I was curious how the c++11 std::regex interface compared to the C posix regular expression library. The c++11 interfaces are almost as easy to use as perl. Suppose we have some space separated fields that we wish to manipulate, showing an order switch and the original:

1
2
3
4
5
6
7
8
my @strings = ( "hi bye", "hello world", "why now", "one two" ) ;
 
foreach ( @strings )
{
   s/(\S+)\s+(\S+)/'$&' -> '$2 $1'/ ;
 
   print "$_\n" ;
}

The C++ equivalent is

1
2
3
4
5
6
7
8
const char * strings[] { "hi bye", "hello world", "why now", "one two" } ;
 
std::regex re( R"((\S+)\s+(\S+))" ) ;
 
for ( auto s : strings )
{
   std::cout << regex_replace( s, re, "'$&' -> '$2 $1'\n" )  ;
}

We have one additional step with the C++ code, compiling the regular expression. Precompilation of perl regular expressions is also possible, but that is usually just as performance optimization.

The posix equivalent requires precompilation too

1
2
3
4
5
6
7
8
9
10
11
12
13
14
15
16
17
18
void posixre_error( regex_t * pRe, int rc )
{
   char buf[ 128 ] ;
 
   regerror( rc, pRe, buf, sizeof(buf) ) ;
 
   fprintf( stderr, "regerror: %s\n", buf ) ;
   exit( 1 ) ;
}
 
void posixre_compile( regex_t * pRe, const char * expression )
{
   int rc = regcomp( pRe, expression, REG_EXTENDED ) ;
   if ( rc )
   {
      posixre_error( pRe, rc ) ;
   }
}

but the transform requires more work:

1
2
3
4
5
6
7
8
9
10
11
12
13
14
15
16
17
18
19
20
void posixre_transform( regex_t * pRe, const char * input )
{
   constexpr size_t N{3} ;
   regmatch_t m[N] {} ;
 
   int rc = regexec( pRe, input, N, m, 0 ) ;
 
   if ( rc && (rc != REG_NOMATCH) )
   {
      posixre_error( pRe, rc ) ;
   }
 
   if ( !rc )
   {
      printf( "'%s' -> ", input ) ;
      int len ;
      len = m[2].rm_eo - m[2].rm_so ; printf( "'%.*s ", len, &input[ m[2].rm_so ] ) ;
      len = m[1].rm_eo - m[1].rm_so ; printf( "%.*s'\n", len, &input[ m[1].rm_so ] ) ;
   }
}

To get at the capture expressions we have to pass an array of regmatch_t’s. The first element of that array is the entire match expression, and then we get the captures after that. The awkward thing to deal with is that the regmatch_t is a structure containing the start end end offset within the string.

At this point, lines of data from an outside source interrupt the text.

(** * tp2c2025/main.js: a flyable airplane over a runway

    A shallow embedding of [src/tp2c2025/main.js].  The script builds a
    three.js scene, attaches an [AirplaneController] to the plane, and then
    reacts to three kinds of browser callbacks: [resize], [keydown] and the
    display-refresh callback [animate].

    - JavaScript numbers are IEEE-754 binary64 values; they are modelled by
      [spec_float] with precision 53 and maximal exponent 1024, so that
      [*], [/], [<], [Math.min] and [|0] round and compare as the engine does.
    - The script mutates the renderer, the camera, the DOM and the
      controller; this is modelled by a state monad [JS] over a record
      [World], which also logs every call that leaves the script.
    - [AirplaneController] lives in [airplaneController.js], which is not part
      of the sources at hand; its contract is modelled in [Module Controller]. *)

From Stdlib Require Import ZArith Bool List String Ascii Lia.
From Stdlib Require Import DecimalString.
From Stdlib Require Import Floats.SpecFloat.
Import ListNotations.

Local Open Scope Z_scope.

(** ** JavaScript numbers *)

Module JSNumber.

Definition prec : Z := 53.
Definition emax : Z := 1024.

Definition number : Type := spec_float.

(** A [spec_float] denotes a binary64 value when its mantissa is canonical
    and its exponent in range. *)
Definition is_number (x : number) : bool := valid_binary prec emax x.

Definition is_nan (x : number) : bool :=
  match x with S754_nan => true | _ => false end.

Definition NaN : number := S754_nan.
Definition pos_zero : number := S754_zero false.
Definition neg_zero : number := S754_zero true.
Definition pos_infinity : number := S754_infinity false.

(** The operators [*] and [/], and the comparisons [<], [<=], [==]. *)
Definition mul : number -> number -> number := SFmul prec emax.
Definition div : number -> number -> number := SFdiv prec emax.
Definition ltb : number -> number -> bool := SFltb.
Definition leb : number -> number -> bool := SFleb.
Definition eqb : number -> number -> bool := SFeqb.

If we want more granular info from the c++ matcher, it can also provide an array of capture info. We can also get info about whether or not the match worked, something we can do in perl easily

1
2
3
4
5
6
7
8
9
my @strings = ( "hi bye", "helloworld", "why now", "onetwo" ) ;
 
foreach ( @strings )
{
   if ( s/(\S+)\s+(\S+)/$2 $1/ )
   {
      print "$_\n" ;
   }

This only prints the transformed line if there was a match success. To do this in C++ we can use regex_match

1
2
3
4
5
6
7
8
9
10
11
12
13
const char * pattern = R"((\S+)\s+(\S+))" ;
 
std::regex re( pattern ) ;
 
for ( auto s : strings )
{
   std::cmatch m ;
 
   if ( regex_match( s, m, re ) )
   {
      std::cout << m[2] << ' ' << m[1] << '\n' ;
   }
}

Note that we don’t have to mess around with offsets as was required with the Posix C interface, and also don’t have to worry about the size of the capture match array, since that is handled under the covers. It’s not too hard to do wrap the posix C APIs in a C++ wrapper that makes it about as easy to use as the C++ regex code, but unless you are constrained to using pre-C++11 code and can also live with a Unix only restriction. There are also portability issues with the posix APIs. For example, the perl-style regular expressions like:

1
R"((\S+)(\s+)(\S+))" ) ;

work fine with the Linux regex API, but that appears to be an exception. To make code using that regex work on Mac, I had to use strict posix syntax

1
R"(([^[:space:]]+)([[:space:]]+)([^[:space:]]+))"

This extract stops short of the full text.